Well, this is not beautiful but assuming the string you work with will always be an insert statement (based on their characteristics), this should work:

stmt = "insert into table (col1, col2, col3) values (100, '() string with parantheses ()', 2.3);"

# if it will always be an insert statement, the following will work.
par1 = stmt[stmt.find("(") + 1:stmt.find(") values")]
par2 = stmt[stmt.find("values (") + 8:-2]

par1_list = par1.split(",")
par2_list = par2.split(",")

d = dict(zip(par1_list, par2_list))

print(d) # prints: {' col2': " '() string with parantheses ()'", ' col3': ' 2.3', 'col1': '100'}

If you have other insert statements, please try this and tell me if it works. Thanks.

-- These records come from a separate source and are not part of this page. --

(** * Natural-language-to-SQL backend: sanitizer, validator, orchestrator

    A shallow embedding of [backend/ai_service.py] (class [AIService]:
    [clean_sql_response], [validate_sql], [generate_sql], the key guards
    of the adapters), of the handlers of [backend/app.py] and of
    [get_schema_description] of [backend/db.py].

    A Python [str] is a list of code points.  White space ([str.isspace],
    [str.strip], [\s]) is Python's full list of white-space characters, and
    [re.IGNORECASE] is Python's on the ASCII patterns of the source.
    [str.upper] and the class [\w] are Python's on ASCII; for the
    characters above 127 they are read from the tables of the interpreter,
    which are taken as the two functions of [Unicode]. *)

From Stdlib Require Import Ascii String DecimalString NArith List Bool Arith Lia.
Import ListNotations.

(** ** Characters and texts *)

Definition char := N.

Definition str := list char.

(** The code point of an ASCII character, and an ASCII literal (the
    literals of the source are all ASCII). *)
Definition chr (a : ascii) : char := N_of_ascii a.

Definition lit (s : string) : str := map chr (list_ascii_of_string s).
(** ** Pair *)

Module Pair.
(** Modelled from the spec: the [Pair] entity (entities/pair.ts is not part of
    the available sources).  A pair is an immutable snapshot of one pool: two
    reserves, each tagged with its token, a curve identifier, a fee and, for
    the stable curve, an amplification coefficient.  The stable-curve spot
    prices are not specified in the available material, so the snapshot
    carries them as two opaque ratios. *)
Record t : Type := mk {
  reserve0 : CurrencyAmount.t Token.t;
  reserve1 : CurrencyAmount.t Token.t;
  curveId : Z;
  swapFee : Z;
  amplificationCoefficient : option Z;
  stableRatio0 : Fraction.t;
  stableRatio1 : Fraction.t
}.

(** Modelled from the spec: the two tokens of the pool are the tokens of its
    two reserves, and the pair lives on the chain of its tokens. *)
Definition token0 (p : t) : Token.t := CurrencyAmount.currency (reserve0 p).
Definition token1 (p : t) : Token.t := CurrencyAmount.currency (reserve1 p).
Definition chainId (p : t) : Z := Token.chainId (token0 p).

(** Modelled from the spec: a pair contains a token when the token equals one
    of its two tokens. *)
Definition involvesToken (p : t) (token : Token.t) : bool :=
  Token.equals token (token0 p) || Token.equals token (token1 p).

(** Modelled from the spec: [spotPrice(ofToken)] of the stable curve, the
    price of [token0] in terms of [token1] and the other way round. *)
Definition token0Price (p : t) : Price.t :=
  Price.new (Currency.Tok (token0 p)) (Currency.Tok (token1 p))
            (Fraction.denominator (stableRatio0 p)) (Fraction.numerator (stableRatio0 p)).
Definition token1Price (p : t) : Price.t :=
  Price.new (Currency.Tok (token1 p)) (Currency.Tok (token0 p))
            (Fraction.denominator (stableRatio1 p)) (Fraction.numerator (stableRatio1 p)).
End Pair.

(** ** Route (entities/route.ts) *)

Module Route.
Record t : Type := mk {
  pairs : list Pair.t;
  path : list Token.t;
  input : Currency.t;
  output : option Currency.t;
  _midPrice : option Price.t
}.
(** * LifeLens sentiment service: the handlers of [services/sentiment/app/main.py]

    A shallow embedding of the FastAPI handlers [health_check],
    [analyze_sentiment] and [analyze_sentiment_batch], and of the label
    remapping they perform on the model's raw prediction.

    - A Python [str] is a sequence of Unicode code points: [len] counts code
      points and slices cut between them, so a text is a list of code points.
    - The [scores] dictionary is a finite map keyed by the class name.
    - The module-level handle [sentiment_pipeline] ([None] when loading the
      model failed) is passed to the handlers explicitly.
    - The external model is a function from the text to either the list of
      predictions it returns or the exception it raises.
    - The handlers never inspect the confidence beyond [1 - score] and
      [score < 0.6], so they are written once over the interface [PyFloat]
      and run on binary64 floats, the arithmetic of the service, and on
      exact rationals. A statement is made on binary64 unless it says "in
      exact arithmetic". *)

From Stdlib Require Import QArith Lqa Lia List NArith Floats.
From stdpp Require Import gmap strings list fin_maps.
(** C7, as stated, fails: a model turn whose text is the sentinel is
    stored by a run and shown by the render loop, and a question typed as
    the sentinel is echoed on the page of the run that receives it. *)
Lemma transcript_shows_sentinel_text :
  history (session_state (snd (run env_parrot empty_session)))
  = Some [user_turn sentinel; model_turn sentinel]
  /\ page (snd (for_each [user_turn sentinel; model_turn sentinel]
                         render_message (fresh_world empty_session)))
     = [st_chat_message "model"; st_markdown (Text sentinel)]
  /\ In (st_markdown (Text sentinel))
        (page (snd (run env_parrot empty_session)))
  /\ In (st_markdown (Text sentinel))
        (page (snd (run env_type_sentinel session_analyzed))).
Proof.
  split; [reflexivity|]. split; [reflexivity|]. split.
  - vm_compute. tauto.
  - vm_compute. tauto.
Qed.

(** ** What the history holds *)

(** C9.  In every session the script can reach, each stored turn has
    exactly one part and that part is text, so no stored turn carries image
    data; and the list built for a question carries image data in no turn
    after its first. *)
Theorem history_holds_text_only (s : SessionState) (h : list Turn) :
  reachable s ->
  history s = Some h ->
  Forall text_only h
  /\ Forall (fun t => carries_image t = false) h
  /\ (forall q w, session_state w = s ->
        exists l, build_chat_history q w = (Ok l, w)
                  /\ Forall (fun t => carries_image t = false) (tl l)).
Proof.
  intros Hr Hh. pose proof (reachable_ok Hr) as Hok.
  assert (Htxt : Forall text_only h) by (now apply Hok).
  assert (Hne : Forall (fun t => parts t <> []) h).
  { eapply Forall_impl; [|exact Htxt]. apply text_only_parts. }
  assert (Hrest : forall q, Forall (fun t => carries_image t = false)
                                   (replayed h ++ [user_turn q])).
  { intros q. apply Forall_app. split.
    - eapply Forall_impl; [|apply replayed_text_only, Htxt].
      apply text_only_no_image.
    - repeat constructor. }
  split; [exact Htxt|]. split.
  - eapply Forall_impl; [|exact Htxt]. apply text_only_no_image.
  - intros q w <-.
    destruct (uploaded_file_content (session_state w)) as [data|] eqn:Hc.
    + destruct Hok as (_ & _ & H3).
      destruct H3 as (Ht & _ & _); [rewrite Hc; discriminate|].
      destruct (uploaded_file_type (session_state w)) as [mime|] eqn:Hty;
        [|now elim Ht].
      eexists. split; [eapply build_chat_history_eq; eassumption|].
      apply Hrest.
    + eexists. split; [eapply build_chat_history_no_image; eassumption|].
      specialize (Hrest q).
      destruct (replayed h ++ [user_turn q]) as [|t l]; simpl; auto.
      now inversion Hrest.
Qed.

Lemma history_holds_text_only_witness :
  Forall text_only
         [user_turn sentinel; model_turn "No fracture.";
          user_turn "Is this serious?"; model_turn "No."].
Proof.
  exact (proj1 (@history_holds_text_only
                  session_asked
                  [user_turn sentinel; model_turn "No fracture.";
                   user_turn "Is this serious?"; model_turn "No."]
                  reachable_asked eq_refl)).
Defined.

(** ** A question that reads like the sentinel *)

(** C10.  When the user types the sentinel text as a question and the call
    succeeds with text [t], the question is appended to the history as a
    user turn followed by the answer; in every later history the replay
    loop and the render loop pass over that user turn: both give what they
    give on the history with the turn taken out. *)
Theorem typed_sentinel_is_stored_then_skipped
  (env : Env) (w : World) (mime t : string) (data : list byte)
  (h : list Turn) :
  uploaded_file_content (session_state w) = Some data ->
  uploaded_file_type (session_state w) = Some mime ->
  history (session_state w) = Some h ->
  Forall text_only h ->
  generate_content
    env (ChatHistory (first_turn mime data
                      :: replayed h ++ [user_turn sentinel]))
  = inr (mkResponse (inr t)) ->
  history (session_state (snd (on_chat_input env sentinel w)))
  = Some (h ++ [mkTurn "user" [Text sentinel]; mkTurn "model" [Text t]])
  /\ (forall later,
        Forall text_only later ->
        let before := h in
        let after := mkTurn "model" [Text t] :: later in
        let h' := before ++ mkTurn "user" [Text sentinel] :: after in
        (forall acc w',
           replay_loop acc h' w' = replay_loop acc (before ++ after) w')
        /\ (forall w',
              for_each h' render_message w'
              = for_each (before ++ after) render_message w')
        /\ replayed h' = replayed before ++ replayed after
        /\ displayed h' = displayed before ++ displayed after).
Proof.
  intros Hc Ht Hh Htxt Hg. split.
  - rewrite (on_chat_input_eq env sentinel w Hc Ht Hh Htxt). simpl.
    rewrite Hg. reflexivity.
  - intros later Hl before after h'.
    assert (Ha : Forall text_only after).
    { constructor; auto. eexists; reflexivity. }
    assert (Hba : Forall text_only (before ++ after)).
    { apply Forall_app. split; assumption. }
    assert (Hh' : Forall text_only h').
    { apply Forall_app. split; auto. constructor; auto.
      eexists; reflexivity. }
    assert (Hrep : replayed h' = replayed before ++ replayed after).
    { unfold h'. rewrite replayed_app. reflexivity. }
    assert (Hdis : displayed h' = displayed before ++ displayed after).
    { unfold h'. rewrite displayed_app. reflexivity. }
    repeat split; auto.
    + intros acc w'.
      rewrite !replay_loop_filter
        by (eapply Forall_impl; [apply text_only_parts|assumption]).
      now rewrite Hrep, replayed_app.
    + intros w'. rewrite !render_loop_filter by assumption.
      now rewrite Hdis, displayed_app.
Qed.

Lemma typed_sentinel_is_stored_then_skipped_witness :
  history (session_state
             (snd (on_chat_input env_type_sentinel sentinel
                                 (fresh_world session_analyzed))))
  = Some [user_turn sentinel; model_turn "No fracture.";
          user_turn sentinel; model_turn "It is an X-ray."].
Proof.
  refine (proj1 (@typed_sentinel_is_stored_then_skipped
                   env_type_sentinel (fresh_world session_analyzed)
                   "image/png" "It is an X-ray." [x89; x50; x4e; x47]
                   [user_turn sentinel; model_turn "No fracture."]
                   eq_refl eq_refl eq_refl _ eq_refl)).
  repeat constructor; eexists; reflexivity.
Defined.

(** * What a whole run does to the session *)

(** ** The handlers as session transformers

    On the sessions the script can be in, no handler raises past its
    [except]; each then acts on the session as one of the functions below
    and sends the requests listed beside it. *)

(** Lines 60-69. *)
Definition upload_session (env : Env) (s : SessionState) : SessionState :=
  match uploaded_file env with
  | None => s
  | Some f =>
      match uploaded_file_content s, uploaded_file_name s with
      | Some _, Some n =>
          if String.eqb n (name f) then s
          else mkSession (Some (getvalue f)) (Some (name f)) (Some (type f))
                         (Some [])
      | _, _ => mkSession (Some (getvalue f)) (Some (name f)) (Some (type f))
                          (Some [])
      end
  end.
(** The loop from a frame whose Seen Set holds the fingerprints [earlier]. *)
Lemma range_loop_spec msgs : ∀ fr earlier,
  Forall (λ msg, is_Some (imap.Envelope_ msg)) msgs →
  uniqueIDs fr = list_to_set earlier →
  ∃ fr',
    loop msgs fr = Some fr'
    ∧ dups fr' = dups fr ++ duplicate_list earlier (records ignoreMessageID msgs)
    ∧ uniqueIDs fr' = list_to_set (earlier ++ (records ignoreMessageID msgs).*1)
    ∧ (size (uniqueIDs fr') + length (dups fr')
       = size (uniqueIDs fr) + length (dups fr) + length msgs)%nat.
Proof.
  induction msgs as [|msg msgs IH]; intros fr earlier Hall Hseen.
  - exists fr. simpl. rewrite !app_nil_r. auto.
  - apply Forall_cons in Hall as [[env Henv] Hall].
    destruct (loop_body_branches fr msg env Henv) as [out Hbody].
    set (fp := fingerprint ignoreMessageID env) in *.
    simpl. rewrite Hbody. unfold records. simpl. rewrite Henv. simpl.
    fold fp. fold (records ignoreMessageID msgs).
    destruct (decide (fp ∈ uniqueIDs fr)) as [Hin|Hin].
    + destruct (IH (mkFrame (uniqueIDs fr) (dups fr ++ [imap.Uid msg]) out)
                  (earlier ++ [fp]) Hall) as (fr' & Hrun & Hd & Hu & Hn).
      { simpl. rewrite list_to_set_app_L, <- Hseen. simpl.
        rewrite (right_id_L ∅ (∪)), (comm_L (∪)). symmetry.
        apply subseteq_union_1_L, singleton_subseteq_l. exact Hin. }
      exists fr'. simpl in *. split; [exact Hrun|].
      rewrite bool_decide_eq_true_2
        by (rewrite Hseen in Hin; apply elem_of_list_to_set in Hin; exact Hin).
      split; [rewrite Hd, <- app_assoc; reflexivity|].
      split; [rewrite Hu, <- app_assoc; reflexivity|].
      rewrite Hn, length_app. simpl. lia.
    + destruct (IH (mkFrame ({[fp]} ∪ uniqueIDs fr) (dups fr) out)
                  (earlier ++ [fp]) Hall) as (fr' & Hrun & Hd & Hu & Hn).
      { simpl. rewrite list_to_set_app_L, <- Hseen. simpl.
        rewrite (right_id_L ∅ (∪)). apply (comm_L (∪)). }
      exists fr'. simpl in *. split; [exact Hrun|].
      rewrite bool_decide_eq_false_2
        by (rewrite Hseen in Hin; rewrite elem_of_list_to_set in Hin; exact Hin).
      split; [rewrite Hd; reflexivity|].
      split; [rewrite Hu, <- app_assoc; reflexivity|].
      rewrite Hn, size_union, size_singleton
        by (apply disjoint_singleton_l; exact Hin).
      lia.
Qed.

(** One arrival: the Seen Set on arrival holds the fingerprints of the
    records before it; a fingerprint in it sends the identifier to the
    Duplicate List and leaves the set alone, a fingerprint not in it is
    inserted and the list left alone. *)
Lemma range_loop_arrival pre msg env fr0 :
  Forall (λ msg, is_Some (imap.Envelope_ msg)) pre →
  imap.Envelope_ msg = Some env →
  uniqueIDs fr0 = ∅ →
  let fp := fingerprint ignoreMessageID env in
  ∃ fr1 fr2,
    loop pre fr0 = Some fr1
    ∧ body fr1 msg = Some fr2
    ∧ uniqueIDs fr1 = list_to_set (records ignoreMessageID pre).*1
    ∧ if decide (fp ∈ (records ignoreMessageID pre).*1)
      then uniqueIDs fr2 = uniqueIDs fr1
           ∧ dups fr2 = dups fr1 ++ [imap.Uid msg]
      else ((fp ∉ uniqueIDs fr1)
            ∧ uniqueIDs fr2 = {[fp]} ∪ uniqueIDs fr1
            ∧ dups fr2 = dups fr1).
Proof.
  intros Hpre Henv Hempty fp.
  destruct (range_loop_spec pre fr0 [] Hpre) as (fr1 & Hrun & _ & Hu & _);
    [rewrite Hempty; reflexivity|].
  simpl in Hu.
  destruct (loop_body_branches fr1 msg env Henv) as [out Hbody]. fold fp in Hbody.
  exists fr1. eexists. split; [exact Hrun|]. split; [exact Hbody|].
  split; [exact Hu|].
  destruct (decide (fp ∈ (records ignoreMessageID pre).*1)) as [Hin|Hin].
  - rewrite decide_True by (rewrite Hu; apply elem_of_list_to_set; exact Hin).
    simpl. auto.
  - assert (fp ∉ uniqueIDs fr1) as Hnot
      by (rewrite Hu, elem_of_list_to_set; exact Hin).
    rewrite decide_False by exact Hnot. simpl. auto.
Qed.
(** The backfill stops short of the limit only when it has seen the whole
    pool assigned. *)
Lemma backfill_full_or_all ps s :
  daily_limit <= Z.of_nat (length (day_selected (backfill ps s)))
  \/ forall p, p ∈ ps -> pe_name p ∈ assigned (backfill ps s).
Proof.
  revert s. induction ps as [|p ps IH]; intros s; simpl.
  { right. by intros p ?%elem_of_nil. }
  destruct (decide (pe_name p ∈ assigned s)) as [Hin|Hnew].
  - destruct (IH s) as [Hfull|Hall]; [by left|right].
    intros q [->|Hq]%elem_of_cons; [|by apply Hall].
    by apply backfill_assigned_mono.
  - destruct (_ >=? _) eqn:Hfull.
    + left. rewrite Z.geb_leb in Hfull. by apply Z.leb_le in Hfull.
    + destruct (IH (take_poi (pe_name p) s)) as [Hf|Hall]; [by left|right].
      intros q [->|Hq]%elem_of_cons; [|by apply Hall].
      apply backfill_assigned_mono. simpl. apply elem_of_union. right.
      by apply elem_of_singleton.
Qed.

Lemma select_day_full_or_all rainy cursor taken :
  let s := select_day rainy cursor taken in
  Z.of_nat (length (day_selected s)) = Z.max 0 daily_limit
  \/ forall p, p ∈ pool -> pe_name p ∈ assigned s.
Proof.
  intros s. pose proof (select_day_ok pool daily_limit rainy cursor taken) as Hok.
  fold s in Hok. pose proof (ok_len _ _ _ _ Hok) as Hlen.
  subst s. unfold select_day in *.
  destruct (round_robin_result pool daily_limit rainy cursor taken) as (s1 & Hrun & Hok1).
  rewrite Hrun in *. simpl in *.
  destruct (_ <? _) eqn:Hlt.
  - destruct (backfill_full_or_all pool s1) as [Hfull|Hall]; [left; lia|by right].
  - apply Z.ltb_ge in Hlt. left. lia.
Qed.

(** *** The cursor *)

Lemma rr_loop_idx fuel rainy s final :
  rr_loop fuel rainy s = Some final ->
  (idx final + attempts s = idx s + attempts final)%nat.
Proof.
  revert s. induction fuel as [|fuel IH]; intros s; simpl.
  - destruct (rr_guard s); [done|]. by intros [= <-].
  - destruct (rr_guard s); [|by intros [= <-]].
    pose proof (rr_body_idx pool rainy s) as Hi.
    pose proof (rr_body_attempts pool rainy s) as Ha.
    destruct (rr_body rainy s) as [s'|s']; simpl in Hi, Ha.
    + intros H%IH. lia.
    + intros [= <-]. lia.
Qed.

Lemma select_day_idx rainy cursor taken :
  (cursor <= idx (select_day rainy cursor taken) <= cursor + rr_bound)%nat.
Proof.
  unfold select_day.
  destruct (rr_loop_stops pool daily_limit rr_bound rainy (MkSel cursor 0 [] taken))
    as (s1 & Hrun & Hlo & Hhi); [simpl; lia|].
  rewrite Hrun. simpl in *. apply rr_loop_idx in Hrun. simpl in Hrun.
  destruct (_ <? _); rewrite ?backfill_idx; lia.
Qed.

End PlannerFacts.

Lemma concat_length_le {A} (m : nat) (ls : list (list A)) :
  Forall (fun c => (length c <= m)%nat) ls ->
  (length (concat ls) <= length ls * m)%nat.
Proof.
  induction 1 as [|c ls Hc _ IH]; simpl; [lia|]. rewrite length_app. lia.
Qed.

Lemma concat_length_eq {A} (m : nat) (ls : list (list A)) :
  Forall (fun c => length c = m) ls ->
  length (concat ls) = (length ls * m)%nat.
Proof.
  induction 1 as [|c ls Hc _ IH]; simpl; [lia|]. rewrite length_app. lia.
Qed.

Section PlannerTheorems.

Variable pool : list pool_entry.
Variables precip tmax tmin : list jnum.
Variable daily_limit : Z.
Variable isoformat : Z -> string.
Variable sd : Z.

Local Abbreviation plan := (plan pool precip tmax tmin daily_limit isoformat sd).
Local Abbreviation ok n := (plan_ok_all pool precip tmax tmin daily_limit isoformat sd n).


Lemma plan_day_full_or_all num_days i :
  (i < num_days)%nat ->
  exists chosen,
    p_days (plan num_days) !! i = Some chosen
    /\ (Z.of_nat (length chosen) = Z.max 0 daily_limit
        \/ forall p, p ∈ pool -> pe_name p ∈ p_assigned (plan (S i))).
Proof.
  intros Hi. eexists. split; [by apply plan_day_lookup|].
  rewrite plan_assigned_S. apply select_day_full_or_all.
Qed.

(** X15: a day gets fewer than [daily_limit] POIs only when the pool is
    used up: after any day, either the day holds exactly [daily_limit]
    selected names (none for a limit that is not positive), or every name of
    the pool is assigned. *)
Theorem day_full_or_pool_used_up num_days i :
  (i < num_days)%nat ->
  exists chosen,
    p_days (plan num_days) !! i = Some chosen
    /\ (Z.of_nat (length chosen) = Z.max 0 daily_limit
        \/ forall p, p ∈ pool -> pe_name p ∈ p_assigned (plan (S i))).
Proof. apply plan_day_full_or_all. Qed.

Lemma plan_total_selected num_days :
  NoDup (List.map pe_name pool) ->
  Z.of_nat (length (concat (p_days (plan num_days))))
  = Z.min (Z.of_nat num_days * Z.max 0 daily_limit) (Z.of_nat (length pool)).
Proof.
  intros Hnames.
  destruct (ok num_days) as [Hdays _ Hnd Hassigned Heach].
  set (m := Z.to_nat (Z.max 0 daily_limit)).
  assert (length (concat (p_days (plan num_days))) <= length pool)%nat as Hpool.
  { rewrite <- (length_map pe_name pool).
    apply NoDup_incl_length; [by apply NoDup_ListNoDup|].
    intros x (c & Hc%list_elem_of_In & Hx%list_elem_of_In)%in_concat.
    rewrite Forall_forall in Heach. destruct (Heach c Hc) as [_ Hp].
    destruct (Hp x Hx) as (p & Hin & <-). apply in_map. by apply list_elem_of_In. }
  assert (length (concat (p_days (plan num_days))) <= num_days * m)%nat as Hmax.
  { pose proof (concat_length_le m (p_days (plan num_days))) as H.
    rewrite Hdays in H. apply H.
    eapply Forall_impl; [exact Heach|]. intros c [Hc _]. simpl. lia. }
  destruct (decide (Forall (fun c : list string => length c = m) (p_days (plan num_days))))
    as [Hall|Hshort].
  - apply concat_length_eq in Hall. rewrite Hdays in Hall. lia.
  - apply not_Forall_Exists in Hshort; [|apply _].
    apply Exists_exists in Hshort as (c & Hc & Hne). simpl in Hne.
    apply list_elem_of_lookup_1 in Hc as [i Hi].
    assert (i < num_days)%nat as Hlt by (rewrite <- Hdays; by eapply lookup_lt_Some).
    destruct (plan_day_full_or_all num_days i Hlt) as (c' & Hc' & [Hfull|Hused]).
    { rewrite Hi in Hc'. injection Hc' as <-. lia. }
    assert (length pool <= length (concat (p_days (plan num_days))))%nat.
    { rewrite <- (length_map pe_name pool).
      apply NoDup_incl_length; [by apply NoDup_ListNoDup|].
      intros x (p & <- & Hp%list_elem_of_In)%in_map_iff.
      apply list_elem_of_In, (elem_of_list_to_set (C:=gset string)).
      rewrite <- Hassigned.
      apply (plan_assigned_mono _ _ _ _ _ _ _ (S i) num_days); [lia|]. by apply Hused. }
    lia.
Qed.

(** X16: when the names of the pool are distinct, the days of a plan
    together select [min(num_days * daily_limit, len(pool))] places (with
    a limit that is not positive counting as zero), whatever the weather:
    rain changes which place goes to which day, not how many are used. *)
Theorem places_used_in_total num_days :
  NoDup (List.map pe_name pool) ->
  Z.of_nat (length (concat (p_days (plan num_days))))
  = Z.min (Z.of_nat num_days * Z.max 0 daily_limit) (Z.of_nat (length pool)).
Proof. apply plan_total_selected. Qed.

(** X17: the round-robin cursor only moves forward, by at most
    [2 * max(1, len(pool))] positions a day, so a plan of [num_days] days
    probes the pool at most [num_days * 2 * max(1, len(pool))] times in its
    round-robin passes. *)
Theorem cursor_bounded num_days :
  (p_idx (plan num_days) <= p_idx (plan (S num_days)))%nat
  /\ (p_idx (plan (S num_days)) <= p_idx (plan num_days) + 2 * Nat.max 1 (length pool))%nat
  /\ (p_idx (plan num_days) <= num_days * (2 * Nat.max 1 (length pool)))%nat.
Proof.
  assert (forall n, p_idx (plan n) <= p_idx (plan (S n))
                    <= p_idx (plan n) + 2 * Nat.max 1 (length pool))%nat as Hstep.
  { intros n. rewrite plan_idx_S.
    pose proof (select_day_idx pool daily_limit (rainy_day precip n) (p_idx (plan n))
                  (p_assigned (plan n))) as H.
    unfold rr_bound in H. lia. }
  split_and!; [apply Hstep..|].
  induction num_days as [|n IH]; [simpl; lia|].
  specialize (Hstep n). lia.
Qed.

If you really want this, your regex will end up being complicated with assertion expressions :

don't have to split the string by 'values'

match = re.findall("""(?<!\') # No preceeding ' before (
                     (?!\))  # A closing parenthesis must not follow a (
                     (?<!\() # An opening parenthesis must not precede a )
                     (?!\')  # No following ' immedaitely after )
                     """, stmt, re.VERBOSE)
# ['(col1, col2, col3)', "(100, '() string with parantheses ()', 2.3)"]

r = [o.strip() for i in match for o in i[1:-1].split(',')]
d = dict(zip(*r))
# {'col1': '100', 'col3': '2.3', 'col2': "'() string with parantheses ()'"}

You should go with the SQL solution for correctness